第45話:若松の蒼き衝撃、オーシャンカップ開幕
1994年。競艇界に新たな歴史が刻まれた。G1クラス以上の優勝者のみが集う、真の強者を決める新設SG**「オーシャンカップ」**。その記念すべき第1回大会の舞台に選ばれたのは、北九州・ボートレース若松。洞海湾に面したこの水面は、夜になると海からの潮が満ち、独特の「うねり」を伴う重厚な戦場へと変貌する。
しかし、この記念すべき祭典は、マブイ議会にとって乾健児を抹殺するための「公式な戦場」でもあった。
「健児、若松の海はただの海水じゃないわ。議会が海底に設置した『マブイ吸引機』が、レース中の全エネルギーを奪い取ろうとしている……。ここは、文字通りの海戦よ」
翼の警告通り、ピットには議会直属の暗殺部隊**「深海」**の3名が、一般レーサーを装って潜り込んでいた。
予選初日、第12レース。乾の前に立ちはだかるのは、暗殺部隊のリーダー、カイ(海)。
彼の属性は**「水の重質変質――『重圧』」**。
若松の海水をマブイで重金属のように重くし、他艇の機動力を物理的に奪う、力による処刑を得意とする男だ。
「乾健児。17,000の盟約だか何だか知らないが、海の底に沈めばすべては無に帰す。新設SGの最初の勝者は、議会の意志を継ぐ我らだ」
カイの機艇『深海王』が放つ蒼い波動は、若松の夜の海をさらに深く、暗く染めていく。
「若松SG・第1回オーシャンカップ……全艇、起動!!」
スタートの号笛。乾は『白銀・17,000の盟約』を研ぎ澄まし、スリットへ。しかし、第1マークへ向かう途中で、水面が異常な重さを帯び始めた。
属性変質――『蒼き深淵の鎖』。
カイが放つ重圧により、機艇のプロペラがまるでコンクリートを掻いているかのように回転を落とす。
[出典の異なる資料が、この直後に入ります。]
Lemma resolvePath_outside cwd this userPath :
normalized_absolute (root this) →
¬ within (root this) (resolve cwd [root this; userPath]) →
resolvePath cwd this userPath = inl (outside_root_error userPath).
Proof.
intros Hroot Hout. rewrite resolvePath_cases by done.
by rewrite bool_decide_eq_false_2 by done.
Qed.

Lemma new_LocalMCPServer_root cwd rootArg debugArg key connect :
isAbsolute cwd = true →
normalized_absolute (root (new_LocalMCPServer cwd rootArg debugArg key connect)).
Proof.
intros Hcwd. simpl. destruct (resolve_normal_form cwd [rootArg]) as (segs & Hsegs & ->).
- apply Exists_app. right. by apply Exists_cons_hd.
- by apply resolve_of_components.
Qed.

End PathFacts.

(** * Path confinement *)

(** [resolvePath] returns the joined and normalized path exactly when it is
    within the root and the entry of the root that leads to it is not named
    with two leading dots. *)
Lemma resolvePath_inr_iff cwd this userPath resolved :
  normalized_absolute (root this) →
  resolvePath cwd this userPath = inr resolved ↔
  resolved = Path.resolve cwd [root this; userPath]
  ∧ within (root this) resolved
  ∧ dotdot_named (root this) resolved = false.
Proof.
  intros Hroot. rewrite resolvePath_cases by done. split.
  - case_bool_decide as Hin; [|done].
    destruct (dotdot_named _ _) eqn:Hdots; [done|]. cbn [andb negb]. by intros [= <-].
  - intros (-> & Hin & ->). by rewrite bool_decide_eq_true_2.
Qed.

(** C1 — [resolvePath] is claimed to succeed exactly when the joined and
    normalized path is the root or lies below it.  For the root [/sandbox]
    and the input [..foo] the joined path [/sandbox/..foo] lies below the
    root, and [resolvePath] throws the out-of-root error all the same. *)
Theorem resolvePath_rejects_dotdot_named_entry :
  normalized_absolute (root sample_server)
  ∧ Path.resolve "/home/dev" [root sample_server; "..foo"] = "/sandbox/..foo"
  ∧ within (root sample_server) "/sandbox/..foo"
  ∧ resolvePath "/home/dev" sample_server "..foo" = inl (outside_root_error "..foo").
Proof.
  split_and!; [reflexivity|reflexivity| |reflexivity].
  apply (bool_decide_unpack _). reflexivity.
Qed.

(** * The tool handlers *)

Lemma typeof_string v : typeof v = "string" → ∃ s, v = Some (JStr s).
Proof. destruct v as [[]|]; try discriminate; eauto. Qed.

Lemma typeof_boolean v : typeof v = "boolean" → ∃ b, v = Some (JBool b).
Proof. destruct v as [[]|]; try discriminate; eauto. Qed.

Lemma typeof_number v : typeof v = "number" → ∃ m e, v = Some (JNum m e).
Proof. destruct v as [[]|]; try discriminate; eauto. Qed.

(** Runs a handler through its binds and branches. *)
Ltac chase :=
  unfold bind, lift, try_catch, throw, ret, log_io;
  repeat (case_match; simplify_eq; try done).

Section HandlerFacts.
Variable cwd : string.
Variable localeCompare : string → string → Z.
Variable this : LocalMCPServer.

Lemma tools_get_inv name tool :
  tools_get cwd localeCompare this name = Some tool →
  ∃ key, name = Some (JStr key) ∧ (key, tool) ∈ tools cwd localeCompare this.
Proof.
  destruct name as [[| | |key| |]|]; try done. unfold tools_get.
  intros H. apply fmap_Some in H as ([i [k t]] & Hfind & ->).
  apply list_find_Some in Hfind as (Hi & Hk & _). simpl in Hk. subst k.
  exists key. split; [done|]. by eapply list_elem_of_lookup_2.
Qed.

Lemma tools_get_cases name tool :
  tools_get cwd localeCompare this name = Some tool →
  (name = Some (JStr "read_file") ∧ tool = read_file_tool cwd this)
  ∨ (name = Some (JStr "write_file") ∧ tool = write_file_tool cwd this)
  ∨ (name = Some (JStr "list_dir") ∧ tool = list_dir_tool cwd localeCompare this)
  ∨ (name = Some (JStr "call_gemini") ∧ tool = call_gemini_tool this).
Proof.
  intros H. apply tools_get_inv in H as (key & -> & H). unfold tools in H.
  repeat (apply elem_of_cons in H as [H|H]; [simplify_eq; tauto|]).
  by apply elem_of_nil in H.
Qed.

(** What each input schema declares. *)
Lemma declared_read_file field ty :
  declared_type (read_file_tool cwd this) field = Some ty → field = "path" ∧ ty = "string".
Proof. unfold declared_type. simpl. repeat case_bool_decide; naive_solver. Qed.

Lemma declared_write_file field ty :
  declared_type (write_file_tool cwd this) field = Some ty →
  (field = "path" ∧ ty = "string") ∨ (field = "content" ∧ ty = "string")
  ∨ (field = "create_parents" ∧ ty = "boolean").
Proof. unfold declared_type. simpl. repeat case_bool_decide; naive_solver. Qed.

Lemma declared_list_dir field ty :
  declared_type (list_dir_tool cwd localeCompare this) field = Some ty →
  field = "path" ∧ ty = "string".
Proof. unfold declared_type. simpl. repeat case_bool_decide; naive_solver. Qed.
(** * express-landlord: tenant resolution, merge and resource lifecycle

    A shallow embedding of the tenant core of the library
    ([lib/tenant.js], [lib/landlord.js], [lib/express-landlord.js]) and the
    properties its specification states about it.

    - [Json]     configuration data and lodash's [_.merge] on it
    - [Store]    the same merge on a store of mutable objects
    - [Effects]  exceptions, the call trace and the state/error monad
    - [Tenant]   the [Tenant] class
    - [Coll]     the [tenants] object: an ordinary JavaScript object used as
                 a dictionary, with its prototype chain
    - [Landlord] [loadTenants] and [detachDatabases]
    - [Express]  the middleware returned by [ExpressLandlord.use]

    and of the code around it:

    - [LoadLog]         what [loadTenants] logs
    - [JsString]        the string methods the library calls
    - [Providers]       the [Tenant] constructor and the two configuration
                        providers ([lib/configuration-providers])
    - [Attach]          [Landlord.attachDatabases]
    - [ExpressLandlord] the constructor, [use] and [cleanup]
    - [RouteReporter]   [lib/express-route-reporter.js] *)

From stdpp Require Import gmap strings list fin_maps pretty.
From Stdlib Require Import ZArith NArith Ascii Lia.

#[local] Set Warnings "-register-all,-clear-no-such-hyp".
#[local] Open Scope string_scope.
#[local] Open Scope list_scope.
#[local] Open Scope stdpp_scope.

(* ===================================================================== *)
(** * Configuration data *)
(* ===================================================================== *)

Module Json.

(** Primitive leaves of a configuration document. *)
Inductive atom :=
  | ANull
  | ABool (b : bool)
  | ANum (n : Z)
  | AStr (s : string).

(** A configuration value: a primitive or a plain object.  Configurations
    are trees of plain objects with primitive leaves, what a
    [*.tenant.json] file without arrays holds.  Arrays, [undefined] and
    functions are outside this model, and so is the property name
    [__proto__] inside a configuration, which lodash treats on its own.
    The order of keys is immaterial, so an object is a finite map from
    property names to values. *)
Inductive value :=
  | VAtom (a : atom)
  | VObj (o : gmap string value).

(** A plain object: the type of [Tenant._config]. *)
Abbreviation obj := (gmap string value).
さらに、海底の装置が乾のマブイを強制的に吸い出し、乾の右腕に耐えがたい疲労感が襲いかかる。
「……っ、体が動かねえ! 潮が……俺を底に引きずり込もうとしてやがる!」
「おじさん、これ、海水じゃない! 議会が特殊な『重質マブイ』を水面に散布してるんだ。普通の旋回じゃ、遠心力で機体が粉砕されるよ!」
ハルの警告が、荒れ狂う潮騒の中で響く。
4. 蒼き閃光:オーシャン・ドライブ
乾は、重圧に抗うのをやめた。
江戸川で源から学んだ「潮流との対話」、そして上田から学んだ「肉体の制御」。それらを今、若松の重い海の中で一つに融合させる。
(……重いなら、その重さを『バネ』に変えるだけだ!)
乾は白銀のマブイを機体の底面へ集中させ、水面との間に高密度の「マブイのクッション」を生成。重い海水を「踏み台」にして、水面から跳ね上がるような特殊旋回を繰り出した。
新奥義――『白銀・蒼海跳躍』!!
カイが作り出した重い鎖を飛び越えるように、乾の『泥龍』が夜の海を跳ね、最短距離で第1マークを旋回。蒼い閃光となって、カイの機艇の真横を突き抜けた。
結果は、乾が1着。カイが2着。
しかし、カイの表情には敗北感はなかった。
「……ほう、我らの重圧を飛び越えたか。だが乾、今の跳躍で貴様のマブイは大幅に消耗したはず。……オーシャンカップは6日間の長期戦だ。最後までその翼、動くかな?」
カイは暗闇の中へ消えていった。
乾は、激しく消耗し、震える右腕を隠しながら、翼とハルに微笑んで見せた。
「……へっ、若松の海は、少し塩辛いだけだぜ。……第1回王者の椅子、議会の野郎にゃ一瞬たりとも座らせねえ」
新設SGオーシャンカップ。それは、競艇の歴史を守る「泥水の王」と、それを根絶しようとする「深海の処刑人」による、凄絶な海戦の幕開けに過ぎなかった。